5.2. Range of Angles#

Euler angles rotate about three basis vectors by the angles \(\alpha\), \(\beta\), and \(\gamma\). If we want to find the Euler angles that correspond to one rotation matrix \(\boldsymbol{R}\), there is an infinite number of solutions because we can always add or subtract \(2\pi\) to one of the angles and get the same result. In addition, for proper Euler angles

\[\boldsymbol{R}(\alpha, \beta, \gamma) = \boldsymbol{R}(\alpha + \pi, -\beta, \gamma - \pi).\]

For Cardan angles

\[\boldsymbol{R}(\alpha, \beta, \gamma) = \boldsymbol{R}(\alpha + \pi, \pi - \beta, \gamma - \pi).\]

For this reason the proper Euler angles are typically restricted to

\[-\pi \leq \alpha < \pi, \qquad 0 \leq \beta \leq \pi, \qquad -\pi \leq \gamma < \pi\]

and Cardan angles are usually restricted to

\[-\pi \leq \alpha < \pi, \qquad -\frac{\pi}{2} \leq \beta \leq \frac{\pi}{2}, \qquad -\pi \leq \gamma < \pi\]

to make these representations unique (using norm_euler()).

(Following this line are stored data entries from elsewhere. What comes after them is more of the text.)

(* ===== verification/JobLifecycle.v ===== *)
(** * Lifecycle of the background jobs

    Invariant of the job table over every history of service calls, the lease
    fence, the absorption of terminal states and the attempt budget. *)

From S2P Require Import Prelude Regex PyValues Lease Jobs.

(** ** The invariant *)

Definition unleased (j : Job.t) : Prop :=
  Job.lease_owner j = None ∧ Job.lease_token j = None ∧ Job.lease_expires_at j = None.

Definition leased (j : Job.t) : Prop :=
  is_Some (Job.lease_owner j) ∧ is_Some (Job.lease_token j) ∧
  is_Some (Job.lease_expires_at j).

(** What the columns of a job are in each status. *)
Definition status_ok (j : Job.t) : Prop :=
  match Job.status j with
  | PENDING => Job.attempts j = 0 ∧ unleased j ∧ Job.finished_at j = None
  | RUNNING => 1 ≤ Job.attempts j ∧ leased j ∧ Job.finished_at j = None
  | RETRYING =>
      1 ≤ Job.attempts j < Job.max_attempts j ∧ unleased j ∧ Job.finished_at j = None ∧
      is_Some (Job.last_error_code j)
  | SUCCEEDED =>
      1 ≤ Job.attempts j ∧ unleased j ∧ is_Some (Job.finished_at j) ∧
      Job.last_error_code j = None
  | FAILED =>
      Job.attempts j = Job.max_attempts j ∧ unleased j ∧ is_Some (Job.finished_at j) ∧
      is_Some (Job.last_error_code j)
  | CANCELLED =>
      Job.attempts j < Job.max_attempts j ∧ unleased j ∧ is_Some (Job.finished_at j)
  end.

Definition job_ok (j : Job.t) : Prop := job_checks j = true ∧ status_ok j.

Lemma job_checks_true j :
  job_checks j = true ↔ 0 ≤ Job.attempts j ≤ Job.max_attempts j ∧ 1 ≤ Job.max_attempts j ≤ 100.
Proof. unfold job_checks. rewrite !andb_true_iff, !Z.leb_le. lia. Qed.

Lemma queued_true s : queued s = true ↔ s = PENDING ∨ s = RETRYING.
Proof. unfold queued. by rewrite bool_decide_eq_true. Qed.

Lemma enqueued_job_ok j : enqueued j → job_ok j.
Proof.
  intros (Hs & Ha & Ho & Ht & He & Hf & Hm). split.
  - apply job_checks_true. lia.
  - unfold status_ok, unleased. rewrite Hs. auto.
Qed.

Lemma recover_job_ok now j : job_ok j → Job.status j = RUNNING → job_ok (recover_job now j).
Proof.
  intros [Hc%job_checks_true Hst] Hs. unfold status_ok in Hst. rewrite Hs in Hst.
  split; [by apply job_checks_true|]. unfold status_ok, unleased, recover_job. cbn.
  unfold exhausted. destruct (_ <=? _) eqn:He; bool_inv; cbn; split_and!; eauto; lia.
Qed.
(* ===== verification/Jsonb.v ===== *)
(** * What a JSONB column gives back

    The payload of an event goes to PostgreSQL as the text of [json.dumps] and
    comes back as what [json.loads] reads of the column. PostgreSQL documents
    that JSONB keeps values and not their texts: the order of the keys of an
    object is lost, and a number is a [numeric], printed without an exponent.
    [float.__repr__] writes an exponent from 10^16 on, so such a float comes back
    as the integer that its shortest decimal text denotes. What JSONB refuses -
    NUL characters and lone surrogates - never becomes a row. *)

From S2P Require Import Prelude Regex PyValues Events.

(** The integer that a float is, if it is one, and whether its text has no
    positive exponent. *)
Definition whole (f : pyfloat) : option Z :=
  match f with
  | FFin m e => if 0 <=? e then Some (m * 2 ^ e)
                else if m mod 2 ^ (- e) =? 0 then Some (m / 2 ^ (- e)) else None
  | _ => None
  end.
Definition below_1e16 (f : pyfloat) : bool :=
  match f with
  | FFin m e => if 0 <=? e then Z.abs (m * 2 ^ e) <? 10 ^ 16 else Z.abs m <? 10 ^ 16 * 2 ^ (- e)
  | _ => false
  end.

(** A value after a round trip, given what becomes of a float. *)
Inductive same_but (number : pyfloat → pyval → Prop) : pyval → pyval → Prop :=
| same_none : same_but number PNone PNone
| same_bool b : same_but number (PBool b) (PBool b)
| same_int z : same_but number (PInt z) (PInt z)
| same_float f v : number f v → same_but number (PFloat f) v
| same_str s : same_but number (PStr s) (PStr s)
| same_list l l' : Forall2 (same_but number) l l' → same_but number (PList l) (PList l')
| same_dict kvs kvs1 kvs' :
    Forall2 (λ a b, a.1 = b.1 ∧ same_but number a.2 b.2) kvs kvs1 → kvs1 ≡ₚ kvs' →
    same_but number (PDict kvs) (PDict kvs').

(** A float as JSONB gives it back: itself, or an integer within the error of
    its shortest text, half a unit in the last of 53 places. *)
Definition jsonb_number (f : pyfloat) (v : pyval) : Prop :=
  if below_1e16 f then v = PFloat f
  else ∃ w z, whole f = Some w ∧ v = PInt z ∧ 2 ^ 53 * Z.abs (z - w) ≤ Z.abs w.
Definition jsonb : pyval → pyval → Prop := same_but jsonb_number.

(** Equal but for the order of keys, as [==] compares dictionaries. *)
Definition same_value : pyval → pyval → Prop := same_but (λ f v, v = PFloat f).

(** Values whose floats are all below 10^16. *)
Fixpoint floats_small (v : pyval) : bool :=
  match v with
  | PFloat f => below_1e16 f
  | PList l | PTuple l => forallb floats_small l
  | PDict kvs => forallb (λ kv, floats_small kv.2) kvs
  | _ => true
  end.

(** ** What survives the trip *)

Definition keeps_measures (v v' : pyval) : Prop :=
  json_safe v = true → json_safe v' = true ∧ count v' = count v ∧ height v' = height v ∧ listed v' = v'.

Lemma forallb_perm {A} (f : A → bool) l l' : l ≡ₚ l' → forallb f l = forallb f l'.
Proof. induction 1; cbn; [done|congruence| |congruence]. rewrite !andb_assoc. f_equal. apply andb_comm. Qed.
Lemma sum_perm {A} (g : A → Z) l l' : l ≡ₚ l' → foldr (λ x n, g x + n) 0 l = foldr (λ x n, g x + n) 0 l'.
Proof. induction 1; cbn; lia. Qed.
Lemma max_perm {A} (g : A → Z) l l' : l ≡ₚ l' → foldr (λ x n, Z.max (g x) n) 0 l = foldr (λ x n, Z.max (g x) n) 0 l'.
Proof. induction 1; cbn; lia. Qed.

Lemma jsonb_measures v v' : jsonb v v' → keeps_measures v v'.
Proof.
  revert v'. induction v as [v Hl Ht Hd|l IH|l IH|kvs IH] using pyval_nested_ind; intros v' Hv.
  - destruct Hv as [| | |f v Hn| |l l' _|kvs kvs1 kvs' _ _]; try (by intros); [|by destruct (Hl l)|by destruct (Hd kvs)].
    unfold jsonb_number in Hn. destruct (below_1e16 f); [subst; by intros|]. destruct Hn as (w & z & _ & -> & _). by intros.
  - inversion Hv as [| | | | |? l' Hf|]; subst. clear Hv. unfold keeps_measures. cbn.
    induction Hf as [|x y l l' Hxy _ IHf]; cbn; [done|]. apply Forall_cons in IH as [Hx IH].
    intros [H1 H2]%andb_true_iff. destruct (Hx _ Hxy H1) as (-> & -> & -> & Hy).
    destruct (IHf IH H2) as (-> & Hc & Hh & [= Hls]). split_and!; [done|lia|lia|by rewrite Hy, Hls].
  - inversion Hv.
  - inversion Hv as [| | | | | |? kvs1 kvs' Hf Hp]; subst. clear Hv. unfold keeps_measures. cbn.
    rewrite <-(forallb_perm _ _ _ Hp), <-(sum_perm (λ kv, count kv.2) _ _ Hp), <-(max_perm (λ kv, height kv.2) _ _ Hp).
    intros Hs. assert (H : forallb (λ kv, key_safe kv.1 && json_safe kv.2) kvs1 = true ∧
      foldr (λ kv n, count kv.2 + n) 0 kvs1 = foldr (λ kv n, count kv.2 + n) 0 kvs ∧
      foldr (λ kv n, Z.max (height kv.2) n) 0 kvs1 = foldr (λ kv n, Z.max (height kv.2) n) 0 kvs ∧
      Forall (λ kv, (kv.1, listed kv.2) = kv) kvs1).
    { clear Hp kvs'. induction Hf as [|[k x] [k' y] l l' [Hk Hxy] _ IHf]; [by repeat split|]. cbn in *. subst k'.
      apply Forall_cons in IH as [Hx IH]. apply andb_true_iff in Hs as [[H1 H2]%andb_true_iff H3].
      destruct (Hx _ Hxy H2) as (-> & -> & -> & Hy). destruct (IHf IH H3) as (-> & Hc & Hh & Hl). cbn in *.
      rewrite H1. split_and!; [done|lia|lia|]. constructor; [cbn; by rewrite Hy|done]. }
    destruct H as (-> & -> & -> & Hl). split_and!; try done. f_equal. rewrite Hp in Hl.
    clear -Hl. induction Hl as [|kv l Hkv _ IHl]; [done|]. cbn. by rewrite IHl, Hkv.
Qed.

(** Without large floats nothing but the order of keys changes. *)
Lemma jsonb_same v v' : jsonb v v' → floats_small v = true → same_value v v'.
Proof.
  revert v'. induction v as [v Hl Ht Hd|l IH|l IH|kvs IH] using pyval_nested_ind; intros v' Hv.
  - destruct Hv as [| | |f v Hn| |l l' _|kvs kvs1 kvs' _ _]; try (by intros _; constructor); [|by destruct (Hl l)|by destruct (Hd kvs)].
    cbn. intros Hf. constructor. unfold jsonb_number in Hn. by rewrite Hf in Hn.
  - inversion Hv as [| | | | |? l' Hf|]; subst. clear Hv. cbn. intros Hs. constructor.
    induction Hf as [|x y l l' Hxy _ IHf]; [constructor|]. apply Forall_cons in IH as [Hx IH].
    apply andb_true_iff in Hs as [H1 H2]. constructor; [by apply Hx|by apply IHf].
  - inversion Hv.
  - inversion Hv as [| | | | | |? kvs1 kvs' Hf Hp]; subst. clear Hv. cbn. intros Hs. econstructor; [|exact Hp].
    clear Hp kvs'. induction Hf as [|[k x] [k' y] l l' [Hk Hxy] _ IHf]; [constructor|]. cbn in *.
    apply Forall_cons in IH as [Hx IH]. apply andb_true_iff in Hs as [H1 H2]. constructor; [split; [done|by apply Hx]|by apply IHf].
Qed.

(** An event whose payload made the trip. *)
Definition event_after (e e' : DomainEvent) : Prop :=
  event_id e' = event_id e ∧ event_type e' = event_type e ∧ aggregate_type e' = aggregate_type e ∧
  aggregate_id e' = aggregate_id e ∧ aggregate_version e' = aggregate_version e ∧ occurred_at e' = occurred_at e ∧
  jsonb (PDict (payload_dict e)) (PDict (payload_dict e')).

(** The event that is rebuilt of a stored payload. *)
Lemma jsonb_event i ty aty ai av at_ p e kvs :
  domain_event i ty aty ai av at_ p = Ok e → jsonb (PDict (payload_dict e)) (PDict kvs) →
  ∃ e', domain_event (PUUID (event_id e)) (PStr (event_type e)) (PStr (aggregate_type e)) (PUUID (aggregate_id e))
      (PInt (aggregate_version e)) (PDatetime (aware (occurred_at e))) (PDict kvs) = Ok e' ∧ event_after e e'.
Proof.
  intros He Hj. pose proof (rebuild_event _ _ _ _ _ _ _ _ He) as Hr. unfold rebuild in Hr.
  apply domain_event_iff in Hr as (_ & _ & Ht & Ha & _ & Hv & Hat & p' & [= <-] & Hs & Hh & Hc & _).
  destruct (jsonb_measures _ _ Hj Hs) as (Hs' & Hc' & Hh' & Hl).
  set (e' := {| event_id := event_id e; event_type := event_type e; aggregate_type := aggregate_type e;
    aggregate_id := aggregate_id e; aggregate_version := aggregate_version e; occurred_at := occurred_at e;
    event_payload := frozen_items kvs |}).
  exists e'. split.
  - apply domain_event_iff. split_and!; try done. exists kvs. unfold items_height, items_count in *. cbn in *.
    split_and!; try done; lia.
  - assert (Hp : PDict (payload_dict e') = PDict kvs).
    { destruct (thaw_measures (PDict kvs) Hs') as (_ & _ & _ & Hth). cbn in Hth. unfold payload_dict. cbn. unfold frozen_items. by rewrite Hth. }
    split_and!; try done. by rewrite Hp.
Qed.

An alternative convention limits the range of \(\alpha\) and \(\gamma\) to \(\left[0, 2 \pi\right)\).

5.3. Gimbal Lock#

The special case of a so-called gimbal lock occurs when the second angle \(\beta\) is at one of its limits. In this case the axis of rotation for the first and last rotation are either the same or exactly opposite, that is, an infinite number of angles \(\alpha\) and \(\gamma\) will represent the same rotation even though we restricted their range to an interval of length \(2\pi\): either all pairs of angles that satisfy \(\alpha + \gamma = constant\) or all pairs of angles that satisfy \(\alpha - \gamma = constant\). When we reconstruct Euler angles from a rotation matrix, we set one of these angles to 0 to determine the other. We can check if Euler angles are close to gimbal lock with euler_near_gimbal_lock().

5.4. Other Names#

There are also other names for Euler angles. For example, the extrinsic xyz Cardan angles can also be called roll, pitch, and yaw (or sometimes the intrinsic convention is used here as well). Roll is a rotation about x, pitch is a rotation about y and yaw is a rotation about z.